Afterwards, Dollaway seemed surprised. He later said that he tapped once with his hand then decided midstream that he could defend the armbar, but it was too late as Dean had already called a halt to the bout, making Sadollah the Ultimate Fighter.

Humble after the win, in his post-fight interview, Sadollah commented, “I’m trying to think of funny stuff to say, but it won’t come out so I’ll just say that I’m blown away by the fact that that just happened and I’m talking to Joe Rogan and thank you guys for coming. That’s about it right now.”

Unlike his bout with Josh Koscheck, where Diego Sanchez focused primarily on his boxing skills, “The Nightmare” utilized a much more dynamic set of striking skills to defeat Luigi Fioravanti.

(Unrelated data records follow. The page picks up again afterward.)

(** A turn that goes on with the list it started from goes on for ever. *)
Lemma optimizeLoop_stuck opt model :
  whileTurn opt model = Continue opt → ∀ fuel, optimizeLoop fuel opt model = None.
Proof.
  intros Hturn fuel. induction fuel as [|fuel IH]; cbn [optimizeLoop]; [done|].
  by rewrite Hturn.
Qed.

(** ** The estimate in integers *)

Lemma chineseChars_count text : chineseChars text = cjkCount text.
Proof.
  unfold chineseChars, cjkCount, matchAll.
  destruct (filter isCJK text) as [|u us]; [done|].
  simpl. by rewrite length_fmap.
Qed.

Lemma length_cjk_other text :
  Z.of_nat (length text) = cjkCount text + otherCount text.
Proof.
  unfold cjkCount, otherCount.
  pose proof (Permutation_length (filter_app_complement isCJK text)) as Hlen.
  rewrite length_app in Hlen. by rewrite <- Hlen, Nat2Z.inj_add.
Qed.

Lemma otherChars_count text : otherChars text = otherCount text.
Proof.
  unfold otherChars. rewrite chineseChars_count, length_cjk_other. lia.
Qed.

Lemma cjkCount_nonneg text : 0 ≤ cjkCount text.
Proof. unfold cjkCount. lia. Qed.

Lemma otherCount_nonneg text : 0 ≤ otherCount text.
Proof. unfold otherCount. lia. Qed.

Lemma cjkCount_app s t : cjkCount (s ++ t) = cjkCount s + cjkCount t.
Proof. unfold cjkCount. rewrite filter_app, length_app. lia. Qed.

Lemma otherCount_app s t : otherCount (s ++ t) = otherCount s + otherCount t.
Proof. unfold otherCount. rewrite filter_app, length_app. lia. Qed.

(** [ceil(c / 1.5 + o / 4)] is [ceil((8 c + 3 o) / 12)]. *)
Lemma Qceiling_twelfths c o :
  Qceiling (inject_Z c / 1.5 + inject_Z o / 4)%Q = (8 * c + 3 * o + 11) `div` 12.
Proof.
  assert (inject_Z c / 1.5 + inject_Z o / 4 == (8 * c + 3 * o) # 12)%Q as ->.
  { unfold Qeq, Qdiv, Qplus, Qmult, Qinv, inject_Z. simpl. lia. }
  unfold Qceiling, Qfloor, Qopp. simpl.
  set (n := 8 * c + 3 * o).
  pose proof (Z.div_mod (- n) 12 ltac:(lia)).
  pose proof (Z.mod_pos_bound (- n) 12 ltac:(lia)).
  pose proof (Z.div_mod (n + 11) 12 ltac:(lia)).
  pose proof (Z.mod_pos_bound (n + 11) 12 ltac:(lia)).
  lia.
Qed.

Lemma estimateTokens_twelfths text :
  estimateTokens text = (8 * cjkCount text + 3 * otherCount text + 11) `div` 12.
Proof.
  unfold estimateTokens.
  by rewrite Qceiling_twelfths, chineseChars_count, otherChars_count.
Qed.

Lemma estimateTokens_counts_le s t :
  cjkCount s ≤ cjkCount t → otherCount s ≤ otherCount t →
  estimateTokens s ≤ estimateTokens t.
Proof.
  intros Hc Ho. rewrite !estimateTokens_twelfths.
  apply Z.div_le_mono; lia.
Qed.

(** ** The limit check, case by case *)

Lemma lessThan_Finite x y : lessThan (Finite x) (Finite y) = true ↔ (x < y)%Q.
Proof.
  unfold lessThan. rewrite Qlt_alt. by destruct (x ?= y)%Q.
Qed.

Lemma tokenLimits_nonzero model n : tokenLimits !! model = Some n → n ≠ 0.
Proof.
  assert (map_Forall (λ _ n, n ≠ 0) tokenLimits) as Hall
    by (apply (bool_decide_unpack _); by vm_compute).
  apply Hall.
Qed.

Lemma limit_own model n :
  tokenLimits !! model = Some n →
  logicalOr (getProperty tokenLimits model) (VNumber (Finite 4096))
  = VNumber (Finite (inject_Z n)).
Proof.
  intros Hn. unfold getProperty, logicalOr. rewrite Hn. simpl.
  pose proof (tokenLimits_nonzero _ _ Hn) as Hnz.
  destruct (Qeq_bool (inject_Z n) 0) eqn:Heq; [|done].
  apply Qeq_bool_eq in Heq. unfold Qeq in Heq. simpl in Heq. lia.
Qed.

Lemma limit_unknown model :
  tokenLimits !! model = None → model ∉ Object_prototype →
  logicalOr (getProperty tokenLimits model) (VNumber (Finite 4096))
  = VNumber (Finite 4096).
Proof.
  intros Hn Hproto. unfold getProperty, logicalOr. rewrite Hn.
  by rewrite decide_False.
Qed.

Lemma limit_inherited model :
  model ∈ Object_prototype →
  logicalOr (getProperty tokenLimits model) (VNumber (Finite 4096)) = VObject.
Proof.
  intros Hproto. unfold getProperty, logicalOr.
  assert (Forall (λ k, tokenLimits !! k = None) Object_prototype) as Hall
    by (apply (bool_decide_unpack _); by vm_compute).
  rewrite Forall_forall in Hall. rewrite (Hall _ Hproto).
  by rewrite decide_True.
Qed.

(** A model name that is a property of [Object.prototype] makes the
    limit [NaN]: the check fails whatever the messages. *)
Lemma checkTokenLimit_inherited messages model :
  model ∈ Object_prototype → checkTokenLimit messages model = false.
Proof. intros Hproto. unfold checkTokenLimit. by rewrite limit_inherited. Qed.

Lemma checkTokenLimit_ceiling messages model :
  model ∉ Object_prototype →
  checkTokenLimit messages model = true
  ↔ (inject_Z (estimateTokens (concat (content <$> messages)))
     < 0.8 * inject_Z (modelCeiling model))%Q.
Proof.
  intros Hproto. unfold checkTokenLimit, modelCeiling.
  destruct (tokenLimits !! model) as [n|] eqn:Hn.
  - rewrite (limit_own _ _ Hn). cbn [toNumber times]. rewrite lessThan_Finite.
    by rewrite (Qmult_comm 0.8).
  - rewrite (limit_unknown _ Hn Hproto). cbn [toNumber times]. rewrite lessThan_Finite.
    by rewrite (Qmult_comm 0.8).
Qed.

(** ** The turn condition *)

Lemma whileTurn_skip opt model :
  checkTokenLimit opt model = true ∨ (length opt ≤ 1)%nat →
  whileTurn opt model = Return opt.
Proof.
  intros Hskip. unfold whileTurn.
  destruct (negb (checkTokenLimit opt model) && bool_decide (1 < length opt)%nat)
    eqn:Hcond; [|done].
  apply andb_prop in Hcond as [Hover Hlong].
  apply negb_true_iff in Hover. apply bool_decide_eq_true in Hlong.
  destruct Hskip; [congruence | lia].
Qed.

Lemma whileTurn_run opt model :
  checkTokenLimit opt model = false → (1 < length opt)%nat →
  whileTurn opt model =
    if bool_decide (length (deleteEarliestNonSystem opt) ≤ 2)%nat
    then Return (deleteEarliestNonSystem opt)
    else Continue (deleteEarliestNonSystem opt).
Proof.
  intros Hover Hlong. unfold whileTurn.
  by rewrite Hover, (bool_decide_eq_true_2 _ Hlong).
Qed.

(** * The properties of the trimmer *)

(** C4. A conversation that passes the limit check is returned as it
    is: the loop is not entered, and the result is the list of the same
    messages in the same order. *)
Theorem optimizeMessages_within_limit messages model fuel :
  checkTokenLimit messages model = true →
  optimizeMessages (S fuel) messages model = Some messages.
Proof.
  intros Hfits. unfold optimizeMessages. cbn [optimizeLoop].
  by rewrite whileTurn_skip by auto.
Qed.

Lemma optimizeMessages_within_limit_witness :
  checkTokenLimit short_conversation "gpt-4" = true
  ∧ optimizeMessages 1 short_conversation "gpt-4" = Some short_conversation.
Proof.
  split; [by vm_compute|].
  apply (optimizeMessages_within_limit short_conversation "gpt-4" 0).
  by vm_compute.
Defined.

(** C6. Trimming twice is trimming once: with any number of turns
    allowed, calling [optimizeMessages] on what a first call returns
    gives the same list again, and gives nothing when the first call
    has not returned within these turns. *)
Theorem optimizeMessages_idempotent fuel c m :
  optimizeMessages fuel c m ≫= (λ r, optimizeMessages fuel r m)
  = optimizeMessages fuel c m.
Proof.
  unfold optimizeMessages.
  destruct (optimizeLoop fuel c m) as [r|] eqn:Hr; [|done]. simpl.
  pose proof (optimizeLoop_Return_again _ _ _ _ Hr) as Hagain.
  destruct fuel as [|fuel]; [done|]. cbn [optimizeLoop]. by rewrite Hagain.
Qed.

(** C7. No turn of the loop deletes a system message: the system
    messages of the working copy are those of the input, at every turn
    and in the returned list, however far over the limit the
    conversation is.  An input of two messages or more never goes
    below two messages, and a turn that leaves two messages or fewer
    returns: the loop only goes on with more than two. *)
Theorem optimizeMessages_keeps_system messages model :
  (∀ k, filter isSystem (workingCopy k messages model)
        = filter isSystem messages
      ∧ ((2 ≤ length messages)%nat →
         (2 ≤ length (workingCopy k messages model))%nat))
  ∧ (∀ fuel r, optimizeMessages fuel messages model = Some r →
       filter isSystem r = filter isSystem messages
       ∧ ((2 ≤ length messages)%nat → (2 ≤ length r)%nat))
  ∧ (∀ opt', whileTurn messages model = Continue opt' →
       (2 < length opt')%nat).
Proof.
  split; [|split].
  - intros k. destruct (workingCopy_trimmed k messages model). auto.
  - intros fuel r Hr. destruct (optimizeLoop_trimmed _ _ _ _ Hr). auto.
  - intros opt' Hturn. pose proof (whileTurn_trimmed messages model) as H.
    rewrite Hturn in H. apply H.
Qed.

Lemma optimizeMessages_keeps_system_witness :
  optimizeMessages 3 long_conversation "gpt-3.5-turbo" = Some two_messages
  ∧ filter isSystem two_messages = filter isSystem long_conversation
  ∧ (2 ≤ length two_messages)%nat.
Proof.
  assert (optimizeMessages 3 long_conversation "gpt-3.5-turbo"
          = Some two_messages) as Hrun by (by vm_compute).
  destruct (optimizeMessages_keeps_system long_conversation "gpt-3.5-turbo")
    as (_ & Hret & _).
  destruct (Hret 3%nat two_messages Hrun) as [Hsys Htwo].
  split; [exact Hrun|]. split; [exact Hsys|]. apply Htwo. simpl. lia.
Defined.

Aggressive throughout, Sanchez continually drove forward unleashing everything from uppercuts and crosses to head kicks and flying knees. It was the latter that ultimately finished the bout in his favor.

Deep into the third round, he landed a left high kick to the head of Fioravanti. He followed with a driving right knee that crumpled Fioravanti to the canvas. Sanchez immediately followed the American Top Team fighter down, unloading a barrage of punches until the referee stopped the bout.

“It’s been a long time,” said Sanchez of the development of his striking skills. “People have just underestimated the striking ability. I’ve been working on it. Joe Riggs wasn’t no fluke, you know.”

In a battle between Midwestern lightweights, Spencer Fisher controlled the better part of all three rounds with Jeremy Stephens en route to a unanimous decision. Stephens had his moments in the fight, but Fisher consistently countered any offense that Stephens mounted and chipped away with a solid ground and pound attack throughout.

In the opening bout of the live telecast on Spike TV, Matt Riddle out-positioned Dante Rivera throughout most of their bout, utilizing his knee strikes to effect as the two often clinched along the cage. But it was primarily Riddle’s hustle, takedowns and aggression that led the judges to score a unanimous decision in his favor.

“I’ve never really done that before,” said Dustin Hazelett about his finish of Josh Burkman. “Once you reach a certain level (in jiu-jitsu), you really have to focus on concepts more than moves.”

Burkman started off strong, but Hazelett’s jiu-jitsu “concepts” saw him move through various submissions in the opening round that looked to have the fight finished. Burkman defended well though, making it to round two.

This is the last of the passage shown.